Spoiler Alert: Minimal.
A low growl erupted from my throat as I padded around a rosebush and prepared to spring. I wouldn't do too much damage, I decided --just enough to scare the bejesus out of him. And get my purse back, of course.
Unfortunately, the creep chose that moment to pull something out his pocket. A second later, something twanged off the mailbox two feet away from me.
The little bugger had a gun!
Odds were in my favor that he wasn't packing silver bullets but I still wasn't too jazzed about being shot at. Lead bullets couldn't kill me, but they could leave nasty scars. There would be hospital visits, plastic surgery.. and I had enough to explain to Heath as it was.

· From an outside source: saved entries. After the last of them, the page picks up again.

(** [deps] only decides when the effect runs again; here that is the
    caller's choice of invoking [tableEffect]. *)
Record UseServerDataTableOptions := {
  endpoint : string;
  token : option string;
  pageSizeInitial : option Z;
  buildQueryOptions : Z -> Z -> DataTablesQueryOptions;
  mapErrorMessage : option (HttpClient.Thrown -> option string)
}.

Record TableState := {
  st_data : list TData;
  st_pageSize : Z;
  st_pageIndex : Z;
  st_recordsTotal : Z;
  st_recordsFiltered : Z;
  st_loading : bool;
  st_error : option string
}.

(** One call of [fetchData]: its [AbortController], the
    [mapErrorMessage] its closure captured, the request it sent and
    whether its promise has settled. *)
Record Attempt := {
  aborted : bool;
  settled : bool;
  att_mapErrorMessage : option (HttpClient.Thrown -> option string);
  att_request : HttpClient.Request
}.

(** The hook instance: its state cells, every attempt made so far (the
    n-th effect run that got past the endpoint guard is attempt n), the
    attempt whose cleanup is registered, and a ghost log of the
    attempts that wrote into the state cells after their [await],
    oldest first. *)
Record Hook := {
  state : TableState;
  attempts : list Attempt;
  active : option nat;
  writers : list nat
}.

Definition mountTable (o : UseServerDataTableOptions) : Hook :=
  {| state := {| st_data := [];
                 st_pageSize := Js.nullish (pageSizeInitial o) 10;
                 st_pageIndex := 0;
                 st_recordsTotal := 0;
                 st_recordsFiltered := 0;
                 st_loading := false;
                 st_error := None |};
     attempts := [];
     active := None;
     writers := [] |}.

Definition abort (a : Attempt) : Attempt :=
  {| aborted := true; settled := settled a;
     att_mapErrorMessage := att_mapErrorMessage a;
     att_request := att_request a |}.

(** The cleanup of the previous effect run: [controller.abort()]. *)
Definition tableCleanup (h : Hook) : Hook :=
  match active h with
  | Some i =>
      {| state := state h;
         attempts := match attempts h !! i with
                     | Some a => <[i := abort a]> (attempts h)
                     | None => attempts h
                     end;
         active := None;
         writers := writers h |}
  | None => h
  end.
(** * The claims *)

(** C1: the directional scan of [find_error].  Forward, the point is the
    begin of the first span of the selection and the region returned is
    the first one, in index order, whose begin is strictly greater;
    backward, the point is the end of the last span and the region
    returned is the first one, in reverse index order, whose end is
    strictly less.  A region that begins exactly at the forward point is
    never the result of the scan. *)
Theorem find_error_directional_scan (forward : bool) (w : World) :
  let point := anchor forward (sel (view w)) in
  let regions := regions_of (view w) in
  (∀ first rest, sel (view w) = first :: rest → forward = true →
     point = Region.begin first)
  ∧ (∀ front last, sel (view w) = front ++ [last] → forward = false →
     point = Region.end_ last)
  ∧ (∀ r, scan forward point regions = Some r ↔
       ∃ l1 l2, regions = l1 ++ r :: l2 ∧
         if forward
         then point < Region.begin r
              ∧ Forall (λ x, ¬ point < Region.begin x) l1
         else Region.end_ r < point
              ∧ Forall (λ x, ¬ Region.end_ x < point) l2)
  ∧ (∀ r, scan forward point regions = Some r →
       ∃ w', find_error forward w = Ok (Some r, w'))
  ∧ (∀ r, forward = true → Region.begin r = point →
       scan forward point regions ≠ Some r).
Proof.
  cbv zeta. repeat split.
  - intros first rest E ->. by rewrite E.
  - intros front last E ->. rewrite E. unfold anchor.
    rewrite bool_decide_eq_false_2 by (rewrite length_app; cbn [length]; lia).
    by rewrite last_snoc.
  - destruct forward.
    + rewrite scan_forward_first. intros (l1 & l2 & ?). by exists l1, l2.
    + rewrite scan_backward_first. intros (l1 & l2 & ?). by exists l1, l2.
  - destruct forward.
    + rewrite scan_forward_first. intros (l1 & l2 & ?). by exists l1, l2.
    + rewrite scan_backward_first. intros (l1 & l2 & ?). by exists l1, l2.
  - intros r S. rewrite find_error_eq. cbv zeta.
    rewrite (choose_scan _ _ _ _ r S). cbn [bind]. by eexists.
  - intros r -> E S. apply scan_forward_first in S as (_ & _ & _ & L & _). lia.
Qed.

Well, if Jerk-Off wanted to play hardball, I would too. A growl rose in my throat. I huddled down into a crouch... and sprang.
And hit the sidewalk snout-first.
My Sheer Night panty hose were caught on the rosebush.
I scrabbled backward, grabbing the nylon with my teeth --what the hell did Nordstrom put into this stuff? As I tugged at it, Jerk-Off took another shot, and a rose exploded next to my left ear. This was ridiculous. A guy without Playboy bunnies tattooed all over his body was shooting at me, and I was stuck on a panty-hose leash.
Such a funny scene! So far, only 44 pages into the book but really enjoying it.